Il se trouvait alors sur une plage de Cancún avec sa maîtresse.
Mon téléphone a alors vibré. Un SMS du numéro de ma mère décédée.
Cimetière, section B, parcelle 47. Venez seul. Maintenant.
Avant de vous révéler ce que j’ai découvert enterré dans ce cimetière, il faut que vous compreniez les trois jours qui ont précédé ce moment. Il faut que vous compreniez qui était cette femme que mon père pensait avoir réduite au silence à jamais.
La femme qu’il a sous-estimée
La chambre d’hôpital empestait l’antiseptique et la mort imminente. Maman respirait superficiellement, chaque inspiration lui demandant un effort surhumain. Je lui tenais la main tandis que mon père, Robert Mitchell, se tenait près de la porte, consultant son téléphone toutes les trente secondes.
« Robert, s’il te plaît, » murmura maman. « Reste avec moi. »
« Appel important de Tokyo », dit-il sans lever les yeux. « Diana s’occupe des détails de la fusion. »
Diana. Son « associée » de 38 ans, qui s’occupait de bien plus que de fusions-acquisitions depuis cinq ans. Maman le savait. Mon frère et moi le savions. Toute la ville le savait. Mais chez les Mitchell, on n’évoquait pas les vérités qui dérangent.
« Fiona restera », dit papa en croisant enfin mon regard. « De toute façon, elle n’a rien d’important. »
Voilà. Le rejet que j’avais entendu toute ma vie. Je suis Fiona, l’institutrice en maternelle. La « douce », la « trop émotive ». La fille célibataire de 35 ans qui, à ses yeux, n’avait jamais rien accompli.
Il est parti. Il a carrément quitté le chevet de sa femme mourante pour un « appel professionnel ».
Maman me serra la main, sa poigne étonnamment forte. « Tu es plus forte qu’il ne le croit », murmura-t-elle une fois qu’il fut parti.
« Vraiment ? » ai-je demandé d’une voix étranglée. « Je ne peux même pas lui demander de rester. »
Elle me regarda avec des yeux qui recelaient un univers de secrets. « Certaines batailles ne se gagnent pas à l’épée, ma chérie.
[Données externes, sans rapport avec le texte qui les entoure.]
(** * SQLTools: command dispatch pipeline and query-results panel

    A shallow embedding of

    - [packages/extension/index.ts]: the [SQLToolsExtension] class (hook
      tables, plugin queue, decorated commands), in [Module Extension];
    - [packages/plugins/connection-manager/ui/screens/Results/Main.tsx]:
      the reducer and the handlers of the results screen, in
      [Module Results].

    JavaScript objects used as dictionaries are finite maps ([gmap]); keys
    that collide with members inherited from [Object.prototype] are outside
    the model.  Effects (logging, event emission, callbacks, thrown
    exceptions, outbound messages) are threaded through a small
    state-and-exception monad whose state carries a chronological trace. *)

From Stdlib Require Import ZArith.
From stdpp Require Import gmap strings list fin_maps.

(** ** A JavaScript-flavoured state and exception monad *)

Module Js.

(** What a JavaScript [throw] carries.  [TypeError] is what the engine
    raises on a property read of [null]/[undefined]; [Raised] is anything
    user code throws or rejects with. *)
Inductive Thrown :=
| TypeError (msg : string)
| Raised (reason : string).

Inductive Completion (A : Type) :=
| Normal (a : A)
| Throw (e : Thrown).
Arguments Normal {A} a.
Arguments Throw {A} e.

(** A computation over a world [W]; the world survives a throw. *)
Definition M (W A : Type) : Type := W → Completion A * W.

Definition ret {W A} (a : A) : M W A := λ w, (Normal a, w).

Definition bind {W A B} (m : M W A) (k : A → M W B) : M W B :=
  λ w, match m w with
       | (Normal a, w') => k a w'
       | (Throw e, w') => (Throw e, w')
       end.

Definition throw {W A} (e : Thrown) : M W A := λ w, (Throw e, w).

(** [try { body } catch (e) { handler(e) }] *)
Definition try_catch {W A} (body : M W A) (handler : Thrown → M W A) : M W A :=
  λ w, match body w with
       | (Normal a, w') => (Normal a, w')
       | (Throw e, w') => handler e w'
       end.

Definition get {W} : M W W := λ w, (Normal w, w).
Definition modify {W} (f : W → W) : M W unit := λ w, (Normal tt, f w).

(** [Array.prototype.forEach]: the callback runs on each element in index
    order; a throw leaves the loop at once. *)
Fixpoint forEach {W A} (l : list A) (f : A → M W unit) : M W unit :=
  match l with
  | [] => ret tt
  | x :: l' => bind (f x) (λ _, forEach l' f)
  end.
(* ===== verification/Prelude.v ===== *)
(** * A verification development for xv6-phase4

    xv6-phase4 is the teaching kernel xv6 for x86 with additions: a scheduler with three
    queues, a history of system calls per process, counting semaphores in the kernel, a
    line editor and command history in the console, and a system call that changes the
    size of a file.  The development models the C sources under src/ as executable
    definitions and proves what they promise.

    ** The parts and their files

    _Foundations._  Prelude.v: 32-bit and 8-bit arithmetic with its wrap-around, byte
    strings, lists, the tactics and hints the other files share.  Outcome.v: the monad
    [M S A] of kernel code.  A function returns ([Ok]), panics ([Panic]), makes an access
    that C leaves undefined ([Fault]), waits for another processor ([Spin]), or gives up
    the processor in [swtch] ([Switch], with the rest of the function to run when it is
    resumed).  Kernel.v: the structures of the headers (proc.h, file.h, buf.h, fs.h,
    spinlock.h, sleeplock.h, semaphore.h, ...) as records, and [kstate], the global
    variables of the kernel.  A pointer into a global array is an index; pages, pipes and
    the free list are addresses in the byte memory [k_mem].

    _Locks and memory._  Spinlock.v (spinlock.c), with the module [Contention]: the
    individual stores of [acquire] and [release] of several processors, interleaved.
    Sleeplock.v (sleeplock.c).  Kalloc.v (kalloc.c): the free list threaded through the
    free pages.

    _Processes._  Proc.v (proc.c: the table, [allocproc], [growproc], [wait], [sched],
    [yield], [sleep], [wakeup], [kill]); Life.v ([userinit], [fork], [exit], [forkret],
    which also use files); Sched.v (the three queues, aging and [scheduler]); Hist.v and
    Info.v (the call history, [procdump] and [print_process_info]); Sem.v (the semaphores
    of proc.c); Exec.v and Elf.v (exec.c, elf.h).

    _The disk and the file system._  Bio.v (bio.c, memide.c), Log.v (log.c), Inode.v and
    Fs.v (fs.c), File.v (file.c and [pipealloc]), Pipe.v (pipe.c) hold the operations.
    Txn.v, Edit.v, Alloc.v, Icache.v, Content.v, ReadWrite.v, Fileio.v, Dir.v, Resize.v,
    Path.v hold what is proved of them, one layer each: the buffer cache gives a [view] of
    the disk; a transaction changes that view and reaches the disk as a whole; a file is a
    sequence of bytes in the view; a directory is a file of entries.  Mkfs.v is mkfs.c, and
    Image.v joins it to the kernel.  Namei.v puts the layers together: path names in a
    tree of directories, and the files of an image by their path.

    _Devices._  Cprintf.v (output of console.c), Console.v and Line.v (its input), Kbd.v
    (kbd.c, kbd.h), Machine.v (the kernel state with the devices), Apic.v (ioapic.c,
    picirq.c, lapic.c), Ata.v and Ide.v (ide.c over a controller with the documented
    behaviour), Boot.v (bootmain.c), Mp.v (mp.c, mp.h), Mmu.v (mmu.h, memlayout.h and the
    page directory of main.c), Start.v (main.c, and [consoleinit] and [panic] of console.c):
    the boot processor and the processors that it starts, interleaved.

    _User programs._  Sh.v (the parser of sh.c) and Runcmd.v ([runcmd] and the main loop);
    Grep.v (grep.c); Printf.v (printf.c); Primes.v (prime_numbers.c); Philosophers.v
    (priority_lock.c, deeeeeeee.c); Tools.v (cat.c, echo.c, ls.c, ln.c, mkdir.c, rm.c,
    kill.c, pid.c, schedule.c, init.c, forktest.c, foo.c, mor.c, change_file_size.c,
    find_largest_prime_factor.c, get_callers_test.c, get_parent_pid_test.c and the main
    function of grep.c): programs as interaction trees over the system calls.

    ** What is proved

    - Exclusion and waiting: at most one processor is between [acquire] and [release]; a
      sleeper loses no wakeup; the semaphores queue by priority; the programs that use
      them keep their critical sections apart and do not deadlock.
    - Resources: the pages of the allocator, the inode cache's counts and the file table's
      counts are those of the references that are out; [fork], [exit] and [wait] move a
      process through its states and lose nothing.
    - Scheduling: which process a turn of [scheduler] runs, and that a process of the first
      queue is picked within [NPROC] choices.
    - Crash safety: whatever prefix of the writes of [commit] reaches the disk, recovery
      gives the contents before or after the transaction; recovery crashed and repeated
      gives the same.
    - Files: what [filewrite] wrote, cut into transactions that fit the log, is on the disk
      and is what [fileread] returns, and no other file changes; [changesize] cuts or pads
      with zeroes; [dirlink] and [dirlookup] implement a map from names to inodes;
      [balloc] takes the least free block; [namei] and [nameiparent] follow a path to the
      inode that the tree of directories gives it and keep no other reference; what mkfs
      wrote is what the kernel reads, by path.
    - Data in motion: pipes and the disk queue are first-in first-out; the console's ring
      buffer refines a line editor on two sequences; the keyboard types the text of the
      keys pressed.
    - Parsing and printing: the shell's parser builds the tree of the line's grammar and
      never reads outside the line, and the shell runs the commands of that tree with the
      right descriptors; the pattern matcher decides the language of the pattern;
      [cprintf] and [printf] write the rendered format.
    - User programs: [cat], [grep], [echo], [ls] and [rm] end and have written what they
      promise, whatever pieces the reads deliver; [init] restarts the shell and reaps the
      orphans; [forktest] passes.
    - Start-up: the boot loader puts the segments in memory; [mpinit] finds the
      processors; [startothers] starts each of them on a stack of its own; descriptors
      read back as the processor reads them.  [panic] gets its message out and stops the
      other processors.

    ** Interfaces

    Code that is not among the sources is a parameter, with the behaviour that is relied
    on as named hypotheses or as the fields of a class: the address spaces of vm.c ([VM]),
    the routines of string.c, the trap return, the serial port of uart.c, the small
    helpers of the process listing ([Utils]), the interrupt numbers of traps.h, the disk
    controller ([Ata]), the set-up of a processor ([Setup] and its laws [SetupLaws]), the
    system calls under the shell and under the other user programs ([Os], with the laws
    [OsLaws] in terms of what a process can see).  The classes have instances, and the
    main theorems with hypotheses a witness, a lemma that applies the theorem to a
    concrete state; these states are evaluated.

    ** Bounds and fuel

    Loops over arrays run over the array.  Three kinds of loops take fuel.  Loops whose
    number of turns is bounded by their arguments ([freerange], [roundrobin],
    [get_callers], the digits of [printint]) get that bound, and the theorems say that it
    is enough.  Loops that wait for a device or read a clock get any fuel: the theorems
    state that the loop ends with the result as soon as the fuel exceeds what the device
    needs.  [wait] and [scheduler] go round once for each time the process is resumed;
    the theorems describe one turn from an arbitrary state.  [startothers] looks a bounded
    number of times at a processor that does not come up, for any bound; its theorem says
    that until then all of them can come up.  The loops of the user programs have no
    fuel: they are iterations of interaction trees, and the theorems show that they end.
    The constants ([NPROC],
    [LOGSIZE], [BSIZE], ...) are those of param.h and fs.h.

    ** Not modelled

    - The assembly files (bootasm.S, entry.S, entryother.S, initcode.S): the model has no
      processor.  The C side of their interfaces is there ([bootmain], [entrypgdir],
      [startothers], [userinit]), and of entryother.S the three loads from the words that
      [startothers] writes.
    - What a processor does in [scheduler] while others are still being started.
    - The task state segment of mmu.h, which no C code here uses.
    - semaphore.c is commented out as a whole, and the second half of deeeeeeee.c is an
      older copy of the kernel's semaphores that is not compiled.
    - defs.h has only prototypes.
    - The names and call stacks that locks carry for debugging.
    - vm.c, trap.c, syscall.c, sysfile.c, sysproc.c, string.c, uart.c, swtch.S, x86.h,
      traps.h, types.h, ulib.c, umalloc.c and user.h are not among the sources; see
      Interfaces. *)

From stdpp Require Export base list numbers strings.
From Stdlib Require Export ZArith Lia.
(* ===== verification/Bio.v ===== *)
(** * The buffer cache and the disk (bio.c, memide.c)

    The cache of disk blocks, its list in order of use, and the driver it reads and
    writes blocks with.  A [struct buf *] is the index of the buffer in [k_bufs], whose
    last element is [bcache.head].

    The cache is written against an interface, [Disk], that says what it needs of a
    driver; the driver of memide.c implements it. *)

From stdpp Require Import gmap.
From S2P Require Import Prelude Outcome Kernel Spinlock Kalloc Proc Sleeplock.

Definition B_VALID : Z := 2.
Definition B_DIRTY : Z := 4.

Definition head : nat := NBUF.

Definition buf_get (i : nat) : K buf := l ← gets k_bufs; deref (l !! i).
Definition buf_upd (i : nat) (f : buf -> buf) : K unit :=
  modify (fun s => s <| k_bufs ::= alter f i |>).

(** ** The disk *)

(** What block [b] holds. *)
Fixpoint written (b : Z) (l : list (Z * list Z)) : option (list Z) :=
  match l with
  | [] => None
  | (b', data) :: l => if b' =? b then Some data else written b l
  end.
Definition d_read (d : disk) (b : Z) : list Z := default (d_init d b) (written b (d_writes d)).

(** ** memide.c *)

Definition memide_ideinit (img : Z -> list Z) (img_size : Z) : K unit :=
  modify (fun s => s <| k_disk := mkDisk (img_size / BSIZE) img [] |>).

Definition memide_iderw (i : nat) : K unit :=
  h ← holdingsleep (SLBuf i);
  if negb h then panic "iderw: buf not locked" else
  b ← buf_get i;
  if Z.land (b_flags b) (Z.lor B_VALID B_DIRTY) =? B_VALID then panic "iderw: nothing to do" else
  if negb (b_dev b =? 1) then panic "iderw: request not for disk 1" else
  d ← gets k_disk;
  if d_size d <=? b_blockno b then panic "iderw: block out of range" else
  (if negb (Z.land (b_flags b) B_DIRTY =? 0) then
     buf_upd i (fun b => b <| b_flags ::= fun f => Z.land f (Z.lnot B_DIRTY) |>);;
     modify (fun s => s <| k_disk ::= set d_writes (cons (b_blockno b, b_data b)) |>)
   else buf_upd i (fun b' => b' <| b_data := d_read d (b_blockno b) |>));;
  buf_upd i (fun b => b <| b_flags ::= fun f => Z.lor f B_VALID |>).

(** ** bio.c *)

(** The driver: [iderw]. *)
Class Disk : Type := iderw : nat -> K unit.

(** The body of the loop of [binit]. *)
Definition binit_body (b : nat) : K unit :=
  h ← buf_get head;
  buf_upd b (fun x => x <| b_next := b_next h |>);;
  buf_upd b (fun x => x <| b_prev := head |>);;
  initsleeplock (SLBuf b);;
  h ← buf_get head;
  buf_upd (b_next h) (fun x => x <| b_prev := b |>);;
  buf_upd head (fun x => x <| b_next := b |>).
(* ===== verification/Log.v ===== *)
(** * The log (log.c)

    The write-ahead log that makes a file-system call atomic with respect to crashes:
    [begin_op], [log_write], [end_op], [commit] and the recovery at boot.  A disk block
    is the list of its bytes; the header block of the log holds 32-bit little-endian
    integers. *)

From stdpp Require Import gmap.
From S2P Require Import Prelude Outcome Kernel Spinlock Kalloc Proc Sleeplock Bio.

(** ** Integers in a block *)

(** The [uint] at byte [off]. *)
Definition get32 (l : list Z) (off : nat) : Z :=
  nth off l 0 + 256 * nth (off + 1) l 0 + 65536 * nth (off + 2) l 0 + 16777216 * nth (off + 3) l 0.
Definition put32 (off : nat) (v : Z) (l : list Z) : list Z :=
  let v := u32 v in
  <[(off + 3)%nat := v / 16777216]> (<[(off + 2)%nat := v / 65536 mod 256]>
    (<[(off + 1)%nat := v / 256 mod 256]> (<[off := v mod 256]> l))).

(** ** log.c *)

Definition log_upd (f : log_t -> log_t) : K unit := modify (fun s => s <| k_log ::= f |>).

(** [log.lh.block[i]]; outside the array is a fault. *)
Definition lh_get (i : Z) : K Z :=
  lg ← gets k_log;
  if i <? 0 then fault else deref (lh_block lg !! Z.to_nat i).
Definition lh_set (i v : Z) : K unit :=
  if (i <? 0) || (Z.of_nat LOGSIZE <=? i) then fault
  else log_upd (fun lg => lg <| lh_block ::= <[Z.to_nat i := v]> |>).

(** The superblock in block 1 (fs.c). *)
Definition decode_sb (l : list Z) : superblock :=
  mkSuperblock (get32 l 0) (get32 l 4) (get32 l 8) (get32 l 12) (get32 l 16) (get32 l 20) (get32 l 24).

Section Log.
Context {fl : Fuel} {dsk : Disk}.

Definition readsb (dev : Z) : K superblock :=
  bp ← bread dev 1;
  x ← buf_get bp;
  brelse bp;;
  ret (decode_sb (b_data x)).

(** [bread(log.dev, b)]: the [int] arguments become [uint]s. *)
Definition log_bread (b : Z) : K nat :=
  lg ← gets k_log;
  bread (u32 (l_dev lg)) (u32 b).

(** [memmove(d->data, s->data, BSIZE)] *)
Definition copy_data (d s : nat) : K unit :=
  x ← buf_get s;
  buf_upd d (fun y => y <| b_data := b_data x |>).

Definition install_one (tail : Z) : K unit :=
  lg ← gets k_log;
  lbuf ← log_bread (l_start lg + tail + 1);
  dst ← lh_get tail;
  dbuf ← log_bread dst;
  copy_data dbuf lbuf;;
  bwrite dbuf;;
  brelse lbuf;;
  brelse dbuf.

Definition install_trans : K unit :=
  lg ← gets k_log;
  foreach (zrange 0 (lh_n lg)) install_one.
Souviens-toi de ça. »
Deux heures plus tard, elle demanda à voir son avocate, une femme dont je n’avais jamais entendu parler, Eleanor Price. Elles s’entretinrent en privé pendant une heure, tandis que j’attendais dehors, perplexe. Lorsqu’Eleanor partit, elle me tendit une carte de visite. « Quand vous serez prête », dit-elle d’un ton énigmatique.
Maman est décédée cette nuit-là. Mon père était à un dîner d’affaires avec Diana. C’est moi qui lui tenais la main lorsqu’elle a rendu son dernier souffle. Ses dernières paroles résonnaient encore dans ma mémoire.
« Regarde les roses, Fiona. J’ai planté bien plus que des fleurs. »
Je pensais que c’était la morphine qui parlait. J’avais tellement tort.